[Opening Exercise data section]
(* ===== verification/Console.v ===== *)
(** * kernel/console.c: console input and output *)

From S2P Require Export Printf Copy.

Definition INPUT_BUF : Z := 128.
(** [C(x)]: control-x *)
Definition ctrl (x : Z) : Z := x - 64.

Definition cons_get {A} (f : consbuf -> A) : K A := gets (fun k => f (k_cons k)).
Definition cons_set (f : consbuf -> consbuf) : K unit := modify (fun k => set_cons (f (k_cons k)) k).

#[export] Hint Unfold cons_get cons_set : krun.

(** [cons.buf[i % INPUT_BUF]] *)
Definition cons_at (c : consbuf) (i : Z) : Z := cons_buf c !!! Z.to_nat (i mod INPUT_BUF).

Section console.
Context {LY : Layout} {TH : Threads}.

Definition consolewrite (src : source) (n : Z) : K Z :=
  acquire Lcons;;
  i ← loop_with (S (Z.to_nat n)) 0 (fun i =>
    if i <? n then
      r ← either_copyin (source_add src i) 1;
      if r.1 =? -1 then mret (inr i) else
      uartputc (default 0 (r.2 !! 0%nat));;
      mret (inl (i + 1))
    else mret (inr i));
  release Lcons;;
  mret i.

(** Wait until the interrupt handler has put some input into the buffer;
    false when the process was killed. *)
Definition console_wait : K bool :=
  loop (S patience) (
    r ← cons_get cons_r;
    w ← cons_get cons_w;
    if r =? w then
      p ← this_proc;
      killed ← p_get p p_killed;
      if truth killed then mret (Some false) else
      sleep ChCons Lcons;; mret None
    else mret (Some true)).

Definition consoleread_body (target : Z) : dest * Z -> K (dest * Z + option Z) := fun '(dst, n) =>
  if 0 <? n then
    ok ← console_wait;
    if negb ok then mret (inr None) else
    c ← cons_get (fun c => cons_at c (cons_r c));
    cons_set (fun c => set_cons_r (u32 (cons_r c + 1)) c);;
    if c =? ctrl 68 then                         (* end-of-file *)
      (* Save ^D for next time, to make sure caller gets a 0-byte result. *)
      when (u32 n <? target) (cons_set (fun c => set_cons_r (u32 (cons_r c - 1)) c));;
      mret (inr (Some n))
    else
      r ← either_copyout dst (fun _ => c) 1;
      if r.1 =? -1 then mret (inr (Some n)) else
      let dst := dest_add dst 1 in
      let n := n - 1 in
      if c =? 10 then mret (inr (Some n)) else mret (inl (dst, n))
  else mret (inr (Some n)).

Definition consoleread (dst : dest) (n : Z) : K Z :=
  let target := u32 n in
  acquire Lcons;;
  r ← loop_with (S (Z.to_nat n)) (dst, n) (consoleread_body target);
  match r with
  | None => release Lcons;; mret (-1)
  | Some n => release Lcons;; mret (s32 (target - n))
  end.

(** The loop of the kill-line character; at most [INPUT_BUF] characters are
    being edited. *)
Definition kill_line : K unit :=
  loop (S (Z.to_nat INPUT_BUF)) (
    c ← cons_get id;
    if negb (cons_e c =? cons_w c) && negb (cons_at c (u32 (cons_e c - 1)) =? 10) then
      cons_set (fun c => set_cons_e (u32 (cons_e c - 1)) c);;
      consputc BACKSPACE;;
      mret None
    else mret (Some tt)).

Definition consoleintr (c : Z) : K unit :=
  acquire Lcons;;
  (if c =? ctrl 80 then procdump                   (* Print process list. *)
   else if c =? ctrl 85 then kill_line             (* Kill line. *)
   else if (c =? ctrl 72) || (c =? 127) then       (* Backspace *)
     x ← cons_get id;
     when (negb (cons_e x =? cons_w x))
       (cons_set (fun c => set_cons_e (u32 (cons_e c - 1)) c);;
        consputc BACKSPACE)
   else
     x ← cons_get id;
     when (truth c && (u32 (cons_e x - cons_r x) <? INPUT_BUF))
       (let c := if c =? 13 then 10 else c in
        (* echo back to the user. *)
        consputc c;;
        (* store for consumption by consoleread(). *)
        cons_set (fun x => set_cons_buf (<[Z.to_nat (cons_e x mod INPUT_BUF) := u8 c]> (cons_buf x)) x);;
        cons_set (fun x => set_cons_e (u32 (cons_e x + 1)) x);;
        x ← cons_get id;
        when ((c =? 10) || (c =? ctrl 68) || (cons_e x =? u32 (cons_r x + INPUT_BUF)))
          ( (* wake up consoleread() if a whole line (or end-of-file) has arrived. *)
           cons_set (fun x => set_cons_w (cons_e x) x);;
           wakeup ChCons)));;
  release Lcons.

(** ** kernel/uart.c: the interrupt handler *)

(** The loop ends when the device reports no more input. *)
Definition uartintr : K unit :=
  n ← gets (fun k => length (k_script k));
  loop (S n) (
    c ← uartgetc;
    if c =? -1 then mret (Some tt) else
    consoleintr c;;
    mret None);;
  acquire Luart;;
  uartstart;;
  release Luart.

Definition consoleinit : K unit :=
  initlock Lcons "cons";;
  uartinit.
End console.
(* ===== verification/Pipe.v ===== *)
(** * kernel/file.c, allocation of file structures, and kernel/pipe.c

    A [struct file *] is an index into the file table.  A pipe lives in a page
    from [kalloc] and is named by the page's address; its fields are kept in
    [k_pipe] instead of in the bytes of the page. *)

From S2P Require Export Fs.

Definition f_get {A} (f : nat) (g : file -> A) : K A := gets (fun k => g (get_file k f)).
Definition f_set (f : nat) (g : file -> file) : K unit := modify (upd_file f g).
Definition pipe_get {A} (pi : Z) (g : pipe -> A) : K A := gets (fun k => g (get_pipe k pi)).
Definition pipe_set (pi : Z) (g : pipe -> pipe) : K unit := modify (upd_pipe pi g).

#[export] Hint Unfold f_get f_set pipe_get pipe_set : krun.

Definition PIPESIZE : Z := 512.

Section pipe.
Context {LY : Layout} {TH : Threads} {BD : BlockDev}.

(** ** kernel/file.c *)

Definition fileinit : K unit := initlock Lftable "ftable".

Definition filealloc : K (option nat) :=
  acquire Lftable;;
  r ← for_each (seq 0 NFILE) (fun f =>
    ref ← f_get f f_ref;
    if ref =? 0 then
      f_set f (set_f_ref 1);;
      release Lftable;;
      mret (Some f)
    else mret None);
  match r with
  | Some f => mret (Some f)
  | None => release Lftable;; mret None
  end.

Definition filedup (f : nat) : K nat :=
  acquire Lftable;;
  ref ← f_get f f_ref;
  if ref <? 1 then panic "filedup" else
  f_set f (fun x => set_f_ref (f_ref x + 1) x);;
  release Lftable;;
  mret f.

(** ** kernel/pipe.c *)

Definition pipeclose (pi : Z) (writable : bool) : K unit :=
  acquire (Lpipe pi);;
  (if writable then
     pipe_set pi (set_pi_writeopen 0);;
     wakeup (ChPipeRead pi)
   else
     pipe_set pi (set_pi_readopen 0);;
     wakeup (ChPipeWrite pi));;
  x ← pipe_get pi id;
  if (pi_readopen x =? 0) && (pi_writeopen x =? 0) then
    release (Lpipe pi);;
    kfree pi
  else release (Lpipe pi).

(** [while(pi->nwrite == pi->nread + PIPESIZE)]: false when the write has to
    be given up. *)
Definition pipewrite_wait (pr : nat) (pi : Z) : K bool :=
  loop (S patience) (
    x ← pipe_get pi id;
    if pi_nwrite x =? u32 (pi_nread x + PIPESIZE) then
      killed ← p_get pr p_killed;
      if (pi_readopen x =? 0) || truth killed then
        release (Lpipe pi);; mret (Some false)
      else
        wakeup (ChPipeRead pi);;
        sleep (ChPipeWrite pi) (Lpipe pi);;
        mret None
    else mret (Some true)).

(** [pi->data[pi->nwrite++ % PIPESIZE] = ch;] *)
Definition pipe_push (ch : Z) (x : pipe) : pipe :=
  set_pi_nwrite (u32 (pi_nwrite x + 1))
    (set_pi_data (<[Z.to_nat (pi_nwrite x mod PIPESIZE) := ch]> (pi_data x)) x).

Definition pipewrite_body (pr : nat) (pi addr n : Z) : Z -> K (Z + option Z) := fun i =>
  if i <? n then
    ok ← pipewrite_wait pr pi;
    if negb ok then mret (inr None) else
    pagetable ← p_get pr p_pagetable;
    r ← copyin pagetable (u64 (addr + i)) 1;
    if r.1 =? -1 then mret (inr (Some i)) else
    pipe_set pi (pipe_push (default 0 (r.2 !! 0%nat)));;
    mret (inl (i + 1))
  else mret (inr (Some i)).

Definition pipewrite (pi addr n : Z) : K Z :=
  pr ← this_proc;
  acquire (Lpipe pi);;
  r ← loop_with (S (Z.to_nat n)) 0 (pipewrite_body pr pi addr n);
  match r with
  | None => mret (-1)
  | Some i =>
      wakeup (ChPipeRead pi);;
      release (Lpipe pi);;
      mret i
  end.

(** [while(pi->nread == pi->nwrite && pi->writeopen)]: false when the process
    was killed. *)
Definition piperead_wait (pr : nat) (pi : Z) : K bool :=
  loop (S patience) (
    x ← pipe_get pi id;
    if (pi_nread x =? pi_nwrite x) && truth (pi_writeopen x) then
      killed ← p_get pr p_killed;
      if truth killed then release (Lpipe pi);; mret (Some false)
      else sleep (ChPipeRead pi) (Lpipe pi);; mret None
    else mret (Some true)).

(** [ch = pi->data[pi->nread++ % PIPESIZE];] *)
Definition pipe_top (x : pipe) : Z := pi_data x !!! Z.to_nat (pi_nread x mod PIPESIZE).
Definition pipe_pop (x : pipe) : pipe := set_pi_nread (u32 (pi_nread x + 1)) x.

Definition piperead_body (pr : nat) (pi addr n : Z) : Z -> K (Z + Z) := fun i =>
  if i <? n then
    x ← pipe_get pi id;
    if pi_nread x =? pi_nwrite x then mret (inr i) else
    pipe_set pi pipe_pop;;
    pagetable ← p_get pr p_pagetable;
    r ← copyout pagetable (u64 (addr + i)) (fun _ => pipe_top x) 1;
    if r =? -1 then mret (inr i) else mret (inl (i + 1))
  else mret (inr i).

Definition piperead (pi addr n : Z) : K Z :=
  pr ← this_proc;
  acquire (Lpipe pi);;
  ok ← piperead_wait pr pi;
  if negb ok then mret (-1) else
  i ← loop_with (S (Z.to_nat n)) 0 (piperead_body pr pi addr n);
  wakeup (ChPipeWrite pi);;
  release (Lpipe pi);;
  mret i.

(** ** kernel/file.c: closing *)

Definition fileclose (f : nat) : K unit :=
  acquire Lftable;;
  ref ← f_get f f_ref;
  if ref <? 1 then panic "fileclose" else
  f_set f (fun x => set_f_ref (f_ref x - 1) x);;
  ref ← f_get f f_ref;
  if 0 <? ref then release Lftable else
  ff ← f_get f id;
  f_set f (set_f_ref 0);;
  f_set f (set_f_type FD_NONE);;
  release Lftable;;
  match f_type ff with
  | FD_PIPE => pipeclose (f_pipe ff) (truth (f_writable ff))
  | FD_INODE | FD_DEVICE =>
      begin_op;;
      match f_ip ff with Some ip => iput ip | None => panic "kerneltrap" end;;
      end_op
  | FD_NONE => skip
  end.

(** [goto bad] of [pipealloc]. *)
Definition pipealloc_bad (f0 f1 : option nat) : K (option (nat * nat)) :=
  match f0 with Some f => fileclose f | None => skip end;;
  match f1 with Some f => fileclose f | None => skip end;;
  mret None.

Definition new_pipe (x : pipe) : pipe :=
  set_pi_nread 0 (set_pi_nwrite 0 (set_pi_writeopen 1 (set_pi_readopen 1 x))).

Definition pipe_end (readable writable pi : Z) (x : file) : file :=
  set_f_pipe pi (set_f_writable writable (set_f_readable readable (set_f_type FD_PIPE x))).

(** The two files, or none where the C code returns -1. *)
Definition pipealloc : K (option (nat * nat)) :=
  f0 ← filealloc;
  match f0 with
  | None => pipealloc_bad None None
  | Some f0 =>
      f1 ← filealloc;
      match f1 with
      | None => pipealloc_bad (Some f0) None
      | Some f1 =>
          pi ← kalloc;
          if pi =? 0 then pipealloc_bad (Some f0) (Some f1) else
          pipe_set pi new_pipe;;
          initlock (Lpipe pi) "pipe";;
          f_set f0 (pipe_end 1 0 pi);;
          f_set f1 (pipe_end 0 1 pi);;
          mret (Some (f0, f1))
      end
  end.
End pipe.
(* ===== verification/PipeSpec.v ===== *)
(** * What a pipe promises

    The ring buffer of a pipe holds a queue of bytes.  [pipewrite] appends the
    bytes of the caller's memory, [piperead] takes bytes from the front, and
    a read after a write gives back what was written, also when the counters
    wrap around. *)

From S2P Require Export Pipe UserMem Sleeplock.
From S2P Require Import VmSpec.

(** ** The queue in the ring buffer *)

Definition pipe_len (x : pipe) : Z := u32 (pi_nwrite x - pi_nread x).

(** The byte [i] places behind the next one to be read. *)
Definition pipe_byte (x : pipe) (i : nat) : Z := pi_data x !!! Z.to_nat ((pi_nread x + Z.of_nat i) mod PIPESIZE).

Definition pipe_queue (x : pipe) : list Z := pipe_byte x <$> seq 0 (Z.to_nat (pipe_len x)).

Record pipe_wf (x : pipe) : Prop := {
  pw_data : length (pi_data x) = Z.to_nat PIPESIZE;
  pw_read : 0 <= pi_nread x < 4294967296;
  pw_write : 0 <= pi_nwrite x < 4294967296;
  pw_len : pipe_len x <= PIPESIZE
}.

Lemma queue_length x : length (pipe_queue x) = Z.to_nat (pipe_len x).
Proof. unfold pipe_queue. by rewrite length_fmap, length_seq. Qed.

Lemma pipe_len_range x : 0 <= pipe_len x.
Proof. apply u32_range. Qed.

(** The tests of the code. *)
Lemma full_test x : pipe_wf x -> (pi_nwrite x =? u32 (pi_nread x + PIPESIZE)) = (pipe_len x =? PIPESIZE).
Proof.
  intros [_ Hr Hw _]. unfold pipe_len. assert (HP : PIPESIZE = 512) by done. unfold u32 in *.
  apply eq_bool_prop_intro. rewrite !Is_true_true, !Z.eqb_eq. rewrite HP. zlia.
Qed.

Lemma empty_test x : pipe_wf x -> (pi_nread x =? pi_nwrite x) = (pipe_len x =? 0).
Proof.
  intros [_ Hr Hw _]. unfold pipe_len, u32 in *. apply eq_bool_prop_intro. rewrite !Is_true_true, !Z.eqb_eq. zlia.
Qed.

Lemma push_len x ch : pipe_wf x -> pipe_len x < PIPESIZE -> pipe_len (pipe_push ch x) = pipe_len x + 1.
Proof.
  intros [_ Hr Hw _] Hl. unfold pipe_len, pipe_push in *. cbn in *.
  assert (HP : PIPESIZE = 512) by done. unfold u32 in *. zlia.
Qed.

Lemma pop_len x : pipe_wf x -> 0 < pipe_len x -> pipe_len (pipe_pop x) = pipe_len x - 1.
Proof.
  intros [_ Hr Hw HL] Hl. unfold pipe_len, pipe_pop in *. cbn in *.
  assert (HP : PIPESIZE = 512) by done. unfold u32 in *. zlia.
Qed.

Lemma push_wf x ch : pipe_wf x -> pipe_len x < PIPESIZE -> pipe_wf (pipe_push ch x).
Proof.
  intros Hx Hl. pose proof (push_len x ch Hx Hl). destruct Hx. split; cbn; try done; [by rewrite length_insert|apply u32_range|lia].
Qed.

Lemma pop_wf x : pipe_wf x -> 0 < pipe_len x -> pipe_wf (pipe_pop x).
Proof. intros Hx Hl. pose proof (pop_len x Hx Hl). destruct Hx. split; cbn; try done; [apply u32_range|lia]. Qed.

(** The slots of the queue differ from the one written next. *)
Lemma push_byte_old x ch i :
  pipe_wf x -> Z.of_nat i < pipe_len x -> pipe_len x < PIPESIZE -> pipe_byte (pipe_push ch x) i = pipe_byte x i.
Proof.
  intros [_ Hr Hw _] Hi Hl. unfold pipe_byte, pipe_push, pipe_len in *. cbn in *.
  assert (HP : PIPESIZE = 512) by done. unfold u32 in *. rewrite HP in *.
  apply list_lookup_total_insert_ne. zlia.
Qed.

Lemma push_byte_new x ch :
  pipe_wf x -> pipe_len x < PIPESIZE -> pipe_byte (pipe_push ch x) (Z.to_nat (pipe_len x)) = ch.
Proof.
  intros [Hd Hr Hw _] Hl. pose proof (pipe_len_range x). unfold pipe_byte, pipe_push in *. cbn in *.
  replace ((pi_nread x + Z.of_nat (Z.to_nat (pipe_len x))) mod PIPESIZE) with (pi_nwrite x mod PIPESIZE).
  - apply list_lookup_total_insert_eq. assert (HP : PIPESIZE = 512) by done. rewrite Hd, HP. zlia.
  - rewrite Z2Nat.id by done. unfold pipe_len. assert (HP : PIPESIZE = 512) by done. unfold u32. rewrite HP. zlia.
Qed.

Lemma push_queue x ch :
  pipe_wf x -> pipe_len x < PIPESIZE -> pipe_queue (pipe_push ch x) = pipe_queue x ++ [ch].
Proof.
  intros Hx Hl. pose proof (pipe_len_range x). unfold pipe_queue. rewrite push_len by done.
  replace (Z.to_nat (pipe_len x + 1)) with (Z.to_nat (pipe_len x) + 1)%nat by lia.
  rewrite seq_app, fmap_app. f_equal.
  - apply list_fmap_ext. intros i j Hj%lookup_seq. apply push_byte_old; [done|lia|done].
  - cbn. f_equal. by apply push_byte_new.
Qed.

Lemma pop_queue x :
  pipe_wf x -> 0 < pipe_len x -> pipe_queue x = pipe_top x :: pipe_queue (pipe_pop x).
Proof.
  intros Hx Hl. unfold pipe_queue. rewrite pop_len by done.
  replace (Z.to_nat (pipe_len x)) with (S (Z.to_nat (pipe_len x - 1))) by lia.
  rewrite <- cons_seq. cbn [fmap list_fmap]. f_equal.
  - unfold pipe_byte, pipe_top. by rewrite Z.add_0_r.
  - rewrite <- fmap_S_seq, <- list_fmap_compose. apply list_fmap_ext. intros i j _. cbn.
    unfold pipe_byte, pipe_pop. cbn. do 2 f_equal.
    assert (HP : PIPESIZE = 512) by done. destruct Hx as [_ Hr _ _]. unfold u32. rewrite HP. zlia.
Qed.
[Closing Exercise data section]
■ Task directions
Give back the records above exactly, limited to the lines between the one holding "(** The two" and the one holding "pi ← kalloc;", inclusive.

■ Solution to this problem
(** The two files, or none where the C code returns -1. *)
Definition pipealloc : K (option (nat * nat)) :=
  f0 ← filealloc;
  match f0 with
  | None => pipealloc_bad None None
  | Some f0 =>
      f1 ← filealloc;
      match f1 with
      | None => pipealloc_bad (Some f0) None
      | Some f1 =>
          pi ← kalloc;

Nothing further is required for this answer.